Task objective: The response must contain every line from the records below that has "hist".

Saved entries:
(** * MusicVAE data preprocessing: a shallow embedding of
      [data_processing/preprocess.py] and the properties of its pipeline.

    The script joins a genre-label file with a tree of MIDI files, extracts
    five normalised features per file, one-hot encodes the genre and writes
    the surviving rows.  Its collaborators (the text stream of the label
    file, [os.walk], [pretty_midi], [numpy], [pandas], [joblib]) are modelled
    by the part of their behaviour the script relies on; each model says so
    in its comment. *)

From Stdlib Require Import ZArith Floats String Ascii List Lia.
From stdpp Require Import base option list strings gmap.
From Equations Require Import Equations.

#[local] Set Warnings "-inexact-float,-register-all".
#[local] Open Scope Z_scope.

(** ** Python values, exceptions and arithmetic *)

Module Py.

(** The exceptions the script can meet.  [WarningError] is a warning turned
    into an exception by the filter ["error"]; [Exception] stands for any
    exception type of a collaborator, by name. *)
Inductive exn : Type :=
| IndexError
| KeyError (keys : list string)
| ValueError
| OverflowError
| ZeroDivisionError
| WarningError (category : string)
| Exception (name : string).

(** An evaluation either returns a value or raises. *)
Inductive result (A : Type) : Type :=
| Ok (a : A)
| Raise (e : exn).
#[global] Arguments Ok {A} a.
#[global] Arguments Raise {A} e.

#[global] Instance result_ret : MRet result := @Ok.
#[global] Instance result_bind : MBind result := fun A B f m =>
  match m with Ok a => f a | Raise e => Raise e end.
#[global] Instance result_fmap : FMap result := fun A B f m =>
  match m with Ok a => Ok (f a) | Raise e => Raise e end.

(** Python numbers: arbitrary-precision [int] and binary64 [float]. *)
Inductive num : Type :=
| Int (z : Z)
| Float (f : float).

(** The integer [z] as an unrounded binary float [z * 2^0]. *)
Definition exact (z : Z) : spec_float :=
  match z with
  | Z0 => S754_zero false
  | Zpos p => S754_finite false p 0
  | Zneg p => S754_finite true p 0
  end.

Definition overflowed (s : spec_float) : bool :=
  match s with S754_infinity _ => true | _ => false end.
Lemma driver_commands_bypass_the_engine_witness :
  is_driver_command "/MODEL  llama3 " = true
  /\ exists n s' st',
       run_step env obliging docs 2 1 (mkSession model_name hist)
         (Line "/MODEL  llama3 ") (start world_context)
       = (Some (n, s'), st')
       /\ history s' = hist /\ trace st' = []
       /\ (session_model s' = model_name
           \/ (startswith "/model " (lower "/MODEL  llama3 ") = true
               /\ session_model s' = strip (drop 7 "/MODEL  llama3 ")
               /\ truthy (strip (drop 7 "/MODEL  llama3 ")) = true)).
Proof.
  split; [reflexivity |].
  exact (driver_commands_bypass_the_engine env obliging docs 2 1
           (mkSession model_name hist) "/MODEL  llama3 "
           (start world_context) eq_refl).
Defined.

End DriverFacts.

(* ===================================================================== *)
(** * Retrieval *)
(* ===================================================================== *)

Module RagFacts.
Import PyStr Model Utils Assistant Notions TextNotions TurnNotions Rag.
Import PyStrFacts ExtractorFacts EngineFacts ExtractorMore.

Section Retrieval.
Context {W Store Score : Type}.
Context (search : Store -> string -> nat -> Result (list (Document * Score))).
Context (relevance : Score -> Result Z).
Context (env : Env W) (store_of : W -> option Store).



(** The loop over the results comes to its end exactly when the
    percentage of every score can be computed; it then gives the fragments
    of the results, one for each and in their order. *)
Lemma context_parts_rounded (results : list (Document * Score)) :
  forall idx,
    match context_parts relevance idx results with
    | Ok parts =>
        all_rounded relevance results = true
        /\ Forall2 (fragment_of relevance) parts results
    | Raise _ => all_rounded relevance results = false
    end.
Proof.
  induction results as [|[doc score] more IH]; intros idx;
    cbn [context_parts all_rounded forallb snd]; [now split |].
  destruct (relevance score) as [percent | e] eqn:Er; [| reflexivity].
  specialize (IH (S idx)). fold (all_rounded relevance more).
  destruct (context_parts relevance (S idx) more) as [parts | e].
  - destruct IH as [-> HF]. split; [reflexivity |].
    constructor; [| exact HF]. now exists idx, percent.
  - exact IH.
Qed.



Lemma contains_here (x b : string) : contains x (x ++ b) = true.
Proof.
  destruct (x ++ b) eqn:E; cbn [contains]; rewrite <- E;
    now rewrite prefix_app_self.
Qed.

Lemma contains_refl (x : string) : contains x x = true.
Proof.
  pose proof (contains_here x EmptyString) as H.
  now rewrite append_empty_r in H.
Qed.

Lemma contains_app_l (x a b : string) :
  contains x a = true -> contains x (a ++ b) = true.
Proof.
  induction a as [|c a IH].
  - cbn [contains]. rewrite orb_false_r. intros H.
    destruct x; [| discriminate H]. now destruct b.
  - change (String c a ++ b) with (String c (a ++ b)). cbn [contains].
    intros H. apply orb_prop in H as [H | H].
    + change (String c (a ++ b)) with (String c a ++ b).
      now rewrite (prefix_app_r x (String c a) b H).
    + rewrite (IH H). apply orb_true_r.
Qed.

Lemma contains_app_r (x a b : string) :
  contains x b = true -> contains x (a ++ b) = true.
Proof.
  intros H. induction a as [|c a IH]; [exact H |].
  change (String c a ++ b) with (String c (a ++ b)). cbn [contains].
  rewrite IH. apply orb_true_r.
Qed.

Lemma contains_concat (x sep : string) (parts : list string) (part : string) :
  In part parts -> contains x part = true ->
  contains x (String.concat sep parts) = true.
Proof.
  intros Hin Hx. induction parts as [|p more IH]; [destruct Hin |].
  cbn [String.concat]. destruct more as [|p' more'].
  - destruct Hin as [-> | []]. exact Hx.
  - destruct Hin as [-> | Hin].
    + now apply contains_app_l.
    + apply contains_app_r, contains_app_r. now apply IH.
Qed.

Written answer:
       run_step env obliging docs 2 1 (mkSession model_name hist)
       /\ history s' = hist /\ trace st' = []
           (mkSession model_name hist) "/MODEL  llama3 "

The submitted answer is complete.